Jim Dator in Hawaii: You won't like the future if 'you think continued innovation, a new iPhone every three months is a really great world to live in.'

What does the future hold? Jim Dator has spent his life exploring the question and how posing it can improve the society we presently inhabit. He helped set up North America's first-ever academic program for futures studies in 1972 at the University of Hawaii in Honolulu. And four decades later, he's regarded as an elder statesman of the discipline -- a futurist's futurist, if you will -- lauded by colleagues and students for the "scope, intensity, magnitude, creativity, and importance of [his] work."

Dator is now in his early 80s and in the twilight of a long and globally influential career. But he still has clear memories of the two years he spent in Canada when his career was just getting started. From 1974 to 1976, he travelled all across the country, meeting with school boards, scientists, Royal Commissions, TV producers, policymakers and even the Privy Council of Prime Minister Pierre Trudeau, to transform Canada from a society of consumers into a society of "conservers."

This was an era not so unlike the one now we live in. It was a time of global oil shocks. Across the world there was dawning awareness of the ecological limits to growth, and widespread fears that they would be exceeded. Dator's job was to make Canadians aware of those limits, while building an alternative to the prevailing mass consumer lifestyle capable of respecting them. "There was a vast amount of research and public meetings held all over the country," Dator said. "I got to know Canada very well." But the shift away from consumerism he tried to achieve never took off.

Dator's since spent his career exploring four scenarios of what tomorrow's society could be like -- collapse, discipline, singularity or business-as-usual -- to widen our options for fixing today's. Yet when I visited him this July at his office in Honolulu, he lamented that our society has yet to heed the warnings he first began imparting 40 years ago. "If you think continued innovation, a new iPhone every three months is a really great world to live in," he said, "then you're not going to like [the future]."

The Conserver Society

Like today, the 1970s were a time of great uncertainty about the future. OPEC embargos exposed our precarious addiction to oil. The Club of Rome warned of societal collapse unless we could implement "limits to growth." And the first Earth Day created a global environmental movement. In response to these pressures, the now-defunct Science Council of Canada in 1973 called for a "transition from a consumer society preoccupied with resource exploitation to a conserver society."

The Council was of the opinion that our growth-obsessed culture was about to slam into an ecological wall. "Most Canadians have lived through a period when materials seemed plentiful, energy cheap, and growth in size and quantity, whether of cities, automobiles, monuments or lawnmowers, was the natural order of things," the Council argued. Some members urged Canada to embark on a national program of "joyous austerity" that would "question our implicit assumption that 'bigger is better.'"

Few took the call more seriously than TVOntario, which had been created by the Ontario government only several years earlier.
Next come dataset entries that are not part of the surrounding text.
(* ===== verification/Pool.v ===== *)
(** * Connection pools: [src/src/adapters/pool_manager.rs] and
      [src/src/adapters/breaker_executor.rs]

    A pool entry is shared by all requests: a breaker, a bounded waiting
    queue, a semaphore with a permit per connection and a lock per client.
    The body of [acquire_entry] is cut at its accesses to shared state; a
    [Stage] is what a request holds between two of them (its guards included)
    and [advance] is the next access.  Requests interleave at these points,
    are dropped at their await points, and unwind their guards in the order
    the code drops them.  Fred's connections and the metrics (the gauge of
    permits in use apart) are left out: whether Fred builds a pool is a
    parameter. *)
From S2P Require Import Prelude Domain Config Breaker.

(** ** The breaker executor *)

Record BreakerExecutor : Type := mkBreakerExecutor {
  exec_permit : BreakerPermit;
  recorded : bool;
}.

(** [BreakerExecutor::new]. *)
Definition breaker_executor_new (p : BreakerPermit) : BreakerExecutor := mkBreakerExecutor p false.

Definition counts_as_failure (e : ExecError) : bool :=
  match e with ExecError.Transport _ | ExecError.Timeout => true | _ => false end.

(** [BreakerExecutor::record]. *)
Definition executor_record (b : BreakerParams) (now : Z) (errors : list ExecError)
    (x : BreakerExecutor) (inner : Inner) : BreakerExecutor * Inner :=
  let failed := existsb counts_as_failure errors in
  (mkBreakerExecutor (exec_permit x) true, (record b now (exec_permit x) failed inner).2).

(** [filter_map(|result| result.as_ref().err())]. *)
Definition errors_of {A : Type} (rs : list (result A ExecError)) : list ExecError :=
  omap (λ r, match r with Ok _ => None | Err e => Some e end) rs.

(** [BreakerExecutor::execute], [pipeline] and [transaction], given what the
    inner executor answered. *)
Definition executor_execute {A : Type} (b : BreakerParams) (now : Z) (answer : result A ExecError)
    (x : BreakerExecutor) (inner : Inner) : result A ExecError * (BreakerExecutor * Inner) :=
  (answer, executor_record b now (errors_of [answer]) x inner).

Definition executor_pipeline {A : Type} (b : BreakerParams) (now : Z)
    (answer : list (result A ExecError)) (x : BreakerExecutor) (inner : Inner) :
    list (result A ExecError) * (BreakerExecutor * Inner) :=
  (answer, executor_record b now (errors_of answer) x inner).

Definition executor_transaction {A : Type} (b : BreakerParams) (now : Z)
    (answer : result (list (result A ExecError)) ExecError) (x : BreakerExecutor) (inner : Inner) :
    result (list (result A ExecError)) ExecError * (BreakerExecutor * Inner) :=
  (answer,
   match answer with
   | Ok slots => executor_record b now (errors_of slots) x inner
   | Err error => executor_record b now [error] x inner
   end).

(** [Drop for BreakerExecutor]. *)
Definition executor_drop (x : BreakerExecutor) (inner : Inner) : Inner :=
  if recorded x then inner else cancel (exec_permit x) inner.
While at a 1973 conference in Rome, the educational broadcaster's CEO, Ran Ide, saw some of Dator's "future-oriented multi-media productions." Ide was impressed, and the next year he invited Dator to an intimate meeting of TV producers, educators, futurists, psychiatrists and others at Toronto's Inn-on-the-Park, where for three days they discussed "the role of the media," and particularly TVOntario, in shifting Canada to a "conserver society."